Task description => Repeat word for word every line of the data below, from the first through the line containing "rewrite (take_app_length' b)", and stop there.

◇ ◇ ◇ ◇ ◇ ◇ ◇

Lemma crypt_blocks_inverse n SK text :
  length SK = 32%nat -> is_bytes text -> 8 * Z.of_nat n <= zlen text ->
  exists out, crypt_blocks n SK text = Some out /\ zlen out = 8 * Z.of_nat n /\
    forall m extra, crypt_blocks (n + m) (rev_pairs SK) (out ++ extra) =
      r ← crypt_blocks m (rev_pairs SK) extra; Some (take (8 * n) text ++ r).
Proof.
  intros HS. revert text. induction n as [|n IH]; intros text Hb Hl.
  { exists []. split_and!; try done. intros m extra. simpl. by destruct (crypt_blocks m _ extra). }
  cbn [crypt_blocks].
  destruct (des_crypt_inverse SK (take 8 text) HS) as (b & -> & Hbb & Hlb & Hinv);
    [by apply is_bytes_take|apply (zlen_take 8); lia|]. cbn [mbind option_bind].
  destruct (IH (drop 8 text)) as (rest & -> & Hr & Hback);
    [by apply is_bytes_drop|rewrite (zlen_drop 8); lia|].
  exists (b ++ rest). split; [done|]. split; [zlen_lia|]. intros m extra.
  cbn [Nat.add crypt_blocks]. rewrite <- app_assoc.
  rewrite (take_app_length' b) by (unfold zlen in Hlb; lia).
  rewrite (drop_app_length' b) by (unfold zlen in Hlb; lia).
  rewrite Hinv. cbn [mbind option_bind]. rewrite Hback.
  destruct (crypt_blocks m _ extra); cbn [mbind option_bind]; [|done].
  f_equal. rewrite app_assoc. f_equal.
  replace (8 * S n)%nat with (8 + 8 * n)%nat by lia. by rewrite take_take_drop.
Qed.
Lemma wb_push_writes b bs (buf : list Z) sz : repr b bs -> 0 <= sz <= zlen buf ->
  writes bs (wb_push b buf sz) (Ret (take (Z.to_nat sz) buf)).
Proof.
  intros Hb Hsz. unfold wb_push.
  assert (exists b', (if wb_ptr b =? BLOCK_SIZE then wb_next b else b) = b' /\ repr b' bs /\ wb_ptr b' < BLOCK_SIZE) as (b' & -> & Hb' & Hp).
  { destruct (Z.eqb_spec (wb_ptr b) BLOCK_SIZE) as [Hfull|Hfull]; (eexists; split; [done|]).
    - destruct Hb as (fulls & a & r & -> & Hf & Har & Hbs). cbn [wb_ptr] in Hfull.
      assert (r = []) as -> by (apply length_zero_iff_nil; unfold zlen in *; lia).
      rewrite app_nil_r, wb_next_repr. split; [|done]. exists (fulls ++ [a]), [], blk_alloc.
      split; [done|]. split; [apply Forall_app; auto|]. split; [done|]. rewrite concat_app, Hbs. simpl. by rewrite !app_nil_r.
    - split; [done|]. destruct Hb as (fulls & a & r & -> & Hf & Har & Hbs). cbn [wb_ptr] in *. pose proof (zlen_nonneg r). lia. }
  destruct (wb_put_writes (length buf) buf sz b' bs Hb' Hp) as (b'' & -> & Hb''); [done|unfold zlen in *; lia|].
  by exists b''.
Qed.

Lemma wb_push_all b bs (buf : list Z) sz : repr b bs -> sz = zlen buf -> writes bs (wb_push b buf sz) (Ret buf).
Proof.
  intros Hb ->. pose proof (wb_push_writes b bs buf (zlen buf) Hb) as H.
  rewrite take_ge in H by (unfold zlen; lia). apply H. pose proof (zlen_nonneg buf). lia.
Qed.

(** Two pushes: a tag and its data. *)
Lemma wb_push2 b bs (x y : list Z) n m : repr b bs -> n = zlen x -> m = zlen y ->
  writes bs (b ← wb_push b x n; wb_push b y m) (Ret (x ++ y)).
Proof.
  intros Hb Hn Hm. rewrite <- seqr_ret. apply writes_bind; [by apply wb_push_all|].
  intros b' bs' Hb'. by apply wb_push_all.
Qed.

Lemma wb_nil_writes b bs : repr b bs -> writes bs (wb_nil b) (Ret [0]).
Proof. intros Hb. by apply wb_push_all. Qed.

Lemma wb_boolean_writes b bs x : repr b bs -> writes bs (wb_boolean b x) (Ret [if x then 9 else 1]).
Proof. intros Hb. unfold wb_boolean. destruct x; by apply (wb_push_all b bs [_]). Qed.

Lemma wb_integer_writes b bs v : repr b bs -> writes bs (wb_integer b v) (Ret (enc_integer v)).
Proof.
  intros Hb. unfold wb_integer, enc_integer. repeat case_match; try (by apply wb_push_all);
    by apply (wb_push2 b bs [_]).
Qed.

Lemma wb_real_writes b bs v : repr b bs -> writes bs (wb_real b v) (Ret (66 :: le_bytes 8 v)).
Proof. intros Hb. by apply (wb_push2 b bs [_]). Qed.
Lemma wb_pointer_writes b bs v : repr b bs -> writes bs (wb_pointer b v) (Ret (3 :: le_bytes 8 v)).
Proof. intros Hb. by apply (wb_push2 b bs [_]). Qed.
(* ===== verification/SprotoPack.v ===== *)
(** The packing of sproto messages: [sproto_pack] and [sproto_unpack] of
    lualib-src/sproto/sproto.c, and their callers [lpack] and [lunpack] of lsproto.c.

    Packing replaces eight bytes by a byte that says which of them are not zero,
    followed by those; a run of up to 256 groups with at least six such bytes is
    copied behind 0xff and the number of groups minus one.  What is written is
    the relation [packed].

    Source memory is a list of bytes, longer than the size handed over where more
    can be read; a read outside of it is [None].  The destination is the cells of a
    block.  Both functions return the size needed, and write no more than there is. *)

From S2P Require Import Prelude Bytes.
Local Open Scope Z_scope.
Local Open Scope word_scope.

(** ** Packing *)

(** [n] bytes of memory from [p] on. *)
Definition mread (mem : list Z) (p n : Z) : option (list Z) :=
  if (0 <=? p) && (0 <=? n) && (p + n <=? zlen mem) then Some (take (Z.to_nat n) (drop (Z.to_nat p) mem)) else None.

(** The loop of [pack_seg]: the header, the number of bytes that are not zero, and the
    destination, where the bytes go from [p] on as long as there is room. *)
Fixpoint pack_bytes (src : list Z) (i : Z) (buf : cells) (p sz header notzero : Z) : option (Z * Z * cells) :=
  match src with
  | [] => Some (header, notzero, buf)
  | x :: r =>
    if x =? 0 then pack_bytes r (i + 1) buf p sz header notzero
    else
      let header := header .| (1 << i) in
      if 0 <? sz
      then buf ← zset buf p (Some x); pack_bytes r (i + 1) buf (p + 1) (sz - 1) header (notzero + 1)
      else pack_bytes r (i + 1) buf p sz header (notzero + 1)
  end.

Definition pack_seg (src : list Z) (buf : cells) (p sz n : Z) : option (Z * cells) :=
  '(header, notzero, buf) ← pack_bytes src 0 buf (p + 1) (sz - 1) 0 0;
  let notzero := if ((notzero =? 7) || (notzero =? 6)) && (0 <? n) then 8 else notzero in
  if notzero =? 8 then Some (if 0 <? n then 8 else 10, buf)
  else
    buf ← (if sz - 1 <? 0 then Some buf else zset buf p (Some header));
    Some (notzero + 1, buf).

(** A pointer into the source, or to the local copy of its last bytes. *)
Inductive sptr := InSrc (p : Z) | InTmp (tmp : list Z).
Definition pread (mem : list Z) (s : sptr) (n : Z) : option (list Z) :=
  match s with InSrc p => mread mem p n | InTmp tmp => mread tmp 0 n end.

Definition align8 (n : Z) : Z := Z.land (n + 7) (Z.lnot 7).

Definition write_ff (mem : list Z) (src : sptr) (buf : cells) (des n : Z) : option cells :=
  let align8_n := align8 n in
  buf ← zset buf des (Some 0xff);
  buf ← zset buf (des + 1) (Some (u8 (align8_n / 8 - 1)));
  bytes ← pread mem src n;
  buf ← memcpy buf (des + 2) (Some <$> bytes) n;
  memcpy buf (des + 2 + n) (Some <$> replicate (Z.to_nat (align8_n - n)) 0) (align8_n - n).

◇ ◇ ◇ ◇ ◇ ◇ ◇

Output below =>
Lemma crypt_blocks_inverse n SK text :
  length SK = 32%nat -> is_bytes text -> 8 * Z.of_nat n <= zlen text ->
  exists out, crypt_blocks n SK text = Some out /\ zlen out = 8 * Z.of_nat n /\
    forall m extra, crypt_blocks (n + m) (rev_pairs SK) (out ++ extra) =
      r ← crypt_blocks m (rev_pairs SK) extra; Some (take (8 * n) text ++ r).
Proof.
  intros HS. revert text. induction n as [|n IH]; intros text Hb Hl.
  { exists []. split_and!; try done. intros m extra. simpl. by destruct (crypt_blocks m _ extra). }
  cbn [crypt_blocks].
  destruct (des_crypt_inverse SK (take 8 text) HS) as (b & -> & Hbb & Hlb & Hinv);
    [by apply is_bytes_take|apply (zlen_take 8); lia|]. cbn [mbind option_bind].
  destruct (IH (drop 8 text)) as (rest & -> & Hr & Hback);
    [by apply is_bytes_drop|rewrite (zlen_drop 8); lia|].
  exists (b ++ rest). split; [done|]. split; [zlen_lia|]. intros m extra.
  cbn [Nat.add crypt_blocks]. rewrite <- app_assoc.
  rewrite (take_app_length' b) by (unfold zlen in Hlb; lia).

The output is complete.